The Weizmann Institute of Science in Rehovot, Israel, on September 13, 2022. (Christophe Gateau / picture alliance via Getty Images)
In its current genocidal war on the Gaza Strip, Israel has destroyed every single Palestinian university in the enclave with aerial bombardment or controlled detonation. Medical and engineering laboratories, training courtrooms of faculties of law, assembly and graduation halls, rich collections of books, art pieces, archival and archaeological artifacts, all completely decimated. Decades of Palestinian student academic and political life instantly wiped out.

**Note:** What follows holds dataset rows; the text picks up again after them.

(** * scripts/upgrade.py: the Helm chart upgrade script of hub23-deploy

    A shallow embedding of the [Upgrade] class.  The script is a straight
    line of external command invocations; everything it does to the outside
    world (log records, subprocesses, changes of working directory) is kept
    in an event trace, and the two things that can stop it (a command with a
    non-zero return code, a failing [os.chdir]) are results of an error
    monad over the process state. *)

From Stdlib Require Import String Ascii List ZArith Bool Arith Lia.
Import ListNotations.

Local Open Scope string_scope.
Local Open Scope list_scope.
Local Open Scope Z_scope.

(** ** Python values the script handles *)

(** The dictionary [run_cmd] returns: the script reads the keys
    ["returncode"], ["output"] and ["err_msg"] of it, nothing else. *)
Record CmdResult : Type := mkResult {
  returncode : Z;
  output : string;
  err_msg : string
}.

(** [vars(parse_args())]: the eight options of the command line, the string
    ones declared with [type=str], the flags with [action="store_true"]. *)
Record argsDict : Type := mkArgs {
  arg_hub_name : string;
  arg_chart_name : string;
  arg_cluster_name : string;
  arg_resource_group : string;
  arg_subscription : string;
  arg_identity : bool;
  arg_dry_run : bool;
  arg_debug : bool
}.

(** What [parse_args] returns on an empty command line: every [default=]
    of the parser, and [False] for the three [store_true] flags. *)
Definition parse_args_defaults : argsDict :=
  {| arg_hub_name := "hub23";
     arg_chart_name := "hub23-chart";
     arg_cluster_name := "hub23cluster";
     arg_resource_group := "Hub23";
     arg_subscription := "Turing-BinderHub";
     arg_identity := false;
     arg_dry_run := false;
     arg_debug := false |}.

(** The instance attributes of an [Upgrade] object. *)
Record Upgrade : Type := mkUpgrade {
  hub_name : string;
  chart_name : string;
  cluster_name : string;
  resource_group : string;
  subscription : string;
  identity : bool;
  dry_run : bool;
  debug : bool
}.

(** [Upgrade.__init__]: every attribute is copied from the dictionary. *)
Definition Upgrade_init (a : argsDict) : Upgrade :=
  {| hub_name := arg_hub_name a;
     chart_name := arg_chart_name a;
     cluster_name := arg_cluster_name a;
     resource_group := arg_resource_group a;
     subscription := arg_subscription a;
     identity := arg_identity a;
     dry_run := arg_dry_run a;
     debug := arg_debug a |}.

(** ** String helpers of the Python runtime *)

(** [sub in s] on [str]: some suffix of [s] starts with [sub]. *)
Fixpoint str_in (sub s : string) : bool :=
  String.prefix sub s ||
  match s with
  | EmptyString => false
  | String _ t => str_in sub t
  end.

(** [s.endswith(suf)]. *)
Definition endswith (s suf : string) : bool :=
  let n := String.length s in
  let k := String.length suf in
  (k <=? n)%nat && String.eqb (String.substring (n - k) k s) suf.

(** [os.path.join(a, b)] of [posixpath], for two components. *)
Definition os_path_join (a b : string) : string :=
  if String.prefix "/" b then b
  else if String.eqb a EmptyString || endswith a "/" then (a ++ b)%string
  else (a ++ "/" ++ b)%string.

(** [os.pardir]. *)
Definition os_pardir : string := "..".

(** The one-character string holding a double quote. *)
Definition dquote : string := String "034"%char EmptyString.

(** ** The process and its environment *)

Inductive level : Type := INFO | ERROR.

(** What the process does to the outside, in the order it does it: a record
    appended to [upgrade.log], a subprocess with the dictionary it came back
    with, a call of [os.chdir] with the directory it led to ([None] when the
    call raised). *)
Inductive event : Type :=
| Log (lvl : level) (msg : string)
| Run (cmd : list string) (result : CmdResult)
| Chdir (path : string) (now : option string).

(** The two exceptions that can leave [upgrade]: the script's own
    [raise Exception(result["err_msg"])], and the [OSError] of a failing
    [os.chdir]. *)
Inductive exn : Type :=
| Exception (msg : string)
| OSError (path : string).

(** The state of the running script: the object [bot], the current working
    directory and the trace so far. *)
Record process : Type := mkProcess {
  bot : Upgrade;
  cwd : string;
  trace : list event
}.

(** The outside world.  Both answers may depend on everything that happened
    before and on the working directory at the time of the call. *)
Record Env : Type := mkEnv {
  exec : list event -> string -> list string -> CmdResult;
  chdir : list event -> string -> string -> option string
}.

(** ** The monad of the script: state and exceptions *)

Definition M (A : Type) : Type := process -> (exn + A) * process.

Definition ret {A : Type} (a : A) : M A := fun p => (inr a, p).

Definition raise {A : Type} (e : exn) : M A := fun p => (inl e, p).

Definition bind {A B : Type} (m : M A) (k : A -> M B) : M B :=
  fun p =>
    match m p with
    | (inl e, p') => (inl e, p')
    | (inr a, p') => k a p'
    end.

Declare Scope script_scope.
Delimit Scope script_scope with script.
Notation "x <- m ;; k" := (bind m (fun x => k))
  (at level 61, m at next level, right associativity) : script_scope.
Notation "m ;; k" := (bind m (fun _ => k))
  (at level 61, right associativity) : script_scope.
Local Open Scope script_scope.

(** [self.<attribute>]. *)
Definition attr {A : Type} (f : Upgrade -> A) : M A :=
  fun p => (inr (f (bot p)), p).

Definition emit (e : event) : M unit :=
  fun p => (inr tt, {| bot := bot p; cwd := cwd p; trace := trace p ++ [e] |}).

(** [logging.info] and [logging.error]; the root logger is at level DEBUG,
    so both always write their record. *)
Definition logging_info (msg : string) : M unit := emit (Log INFO msg).
Definition logging_error (msg : string) : M unit := emit (Log ERROR msg).

Section Script.

Variable env : Env.

(** Modelled from the spec: [HubClass.run_command.run_cmd] is imported by
    the script and not part of it.  It runs the command to completion and
    returns its exit code, captured standard output and captured error
    text; which ones is up to the environment. *)
Definition run_cmd (cmd : list string) : M CmdResult :=
  fun p =>
    let r := exec env (trace p) (cwd p) cmd in
    (inr r, {| bot := bot p; cwd := cwd p; trace := trace p ++ [Run cmd r] |}).

(** [os.chdir(path)]: moves the process, or raises and leaves it where it
    is. *)
Definition os_chdir (path : string) : M unit :=
  fun p =>
    match chdir env (trace p) (cwd p) path with
    | Some d =>
        (inr tt, {| bot := bot p; cwd := d;
                    trace := trace p ++ [Chdir path (Some d)] |})
    | None =>
        (inl (OSError path),
         {| bot := bot p; cwd := cwd p;
            trace := trace p ++ [Chdir path None] |})
    end.

(** ** The methods of [Upgrade] *)

(** [Upgrade.login] *)
Definition login : M unit :=
  let login_cmd := ["az"; "login"] in
  identity_ <- attr identity ;;
  login_cmd <- (if identity_ : bool then
                  let login_cmd := login_cmd ++ ["--identity"] in
                  logging_info
                    "Logging into Azure with a Managed System Identity" ;;
                  ret login_cmd
                else
                  logging_info "Logging into Azure" ;;
                  ret login_cmd) ;;
  result <- run_cmd login_cmd ;;
  (if returncode result =? 0 then
     logging_info "Successfully logged into Azure"
   else
     logging_error (err_msg result) ;;
     raise (Exception (err_msg result))) ;;
  (* Set Azure subscription *)
  subscription_ <- attr subscription ;;
  logging_info ("Setting Azure subscription: " ++ subscription_)%string ;;
  let sub_cmd := ["az"; "account"; "set"; "-s"] in
  let sub_cmd :=
    if str_in " " subscription_ then
      sub_cmd ++ [(dquote ++ subscription_ ++ dquote)%string]
    else
      sub_cmd ++ [subscription_] in
  result <- run_cmd sub_cmd ;;
  (if returncode result =? 0 then
     logging_info
       ("Successfully set Azure subscription: " ++ subscription_)%string
   else
     logging_error (err_msg result) ;;
     raise (Exception (err_msg result))) ;;
  (* Set kubectl context *)
  cluster_name_ <- attr cluster_name ;;
  logging_info ("Setting kubectl context for: " ++ cluster_name_)%string ;;
  resource_group_ <- attr resource_group ;;
  let cmd := ["az"; "aks"; "get-credentials";
              "-n"; cluster_name_; "-g"; resource_group_] in
  result <- run_cmd cmd ;;
  (if returncode result =? 0 then
     logging_info (output result)
   else
     logging_error (err_msg result) ;;
     raise (Exception (err_msg result))) ;;
  (* Initialise Helm *)
  logging_info "Initialising Helm" ;;
  let cmd := ["helm"; "init"; "--client-only"] in
  result <- run_cmd cmd ;;
  (if returncode result =? 0 then
     logging_info (output result)
   else
     logging_error (err_msg result) ;;
     raise (Exception (err_msg result))).

(** [Upgrade.update_local_chart] *)
Definition update_local_chart : M unit :=
  chart_name_ <- attr chart_name ;;
  logging_info
    ("Updating local chart dependencies: " ++ chart_name_)%string ;;
  os_chdir chart_name_ ;;
  let update_cmd := ["helm"; "dependency"; "update"] in
  result <- run_cmd update_cmd ;;
  (if returncode result =? 0 then
     logging_info (output result)
   else
     logging_error (err_msg result) ;;
     raise (Exception (err_msg result))) ;;
  os_chdir os_pardir.

(** [Upgrade.print_pods] *)
Definition print_pods : M unit :=
  logging_info "Fetching the Kubernetes pods" ;;
  hub_name_ <- attr hub_name ;;
  let cmd := ["kubectl"; "get"; "pods"; "-n"; hub_name_] in
  result <- run_cmd cmd ;;
  (if returncode result =? 0 then
     logging_info (output result)
   else
     logging_error (err_msg result) ;;
     raise (Exception (err_msg result))).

This war on Palestinian education, what Karma Nabulsi has called “scholasticide,” is central to Israel’s genocide of Palestinians. And it did not begin now. It has been waged for seventy-five years. To fully understand how this war has been sustained, we cannot simply look to the Israeli military and military industries, nor to Israel’s far-right government. We must also look to Israel’s most vaunted liberal institutions — its universities.
For decades, Israeli universities have been celebrated in the West as exceptionally free. Upon launching its only Middle Eastern dual degree program with Tel Aviv University in 2020, Columbia University advertised its Israeli counterpart as one that “shares Tel Aviv’s unshakable spirit of openness and innovation — and boasts a campus life as dynamic and pluralistic as the metropolis itself.”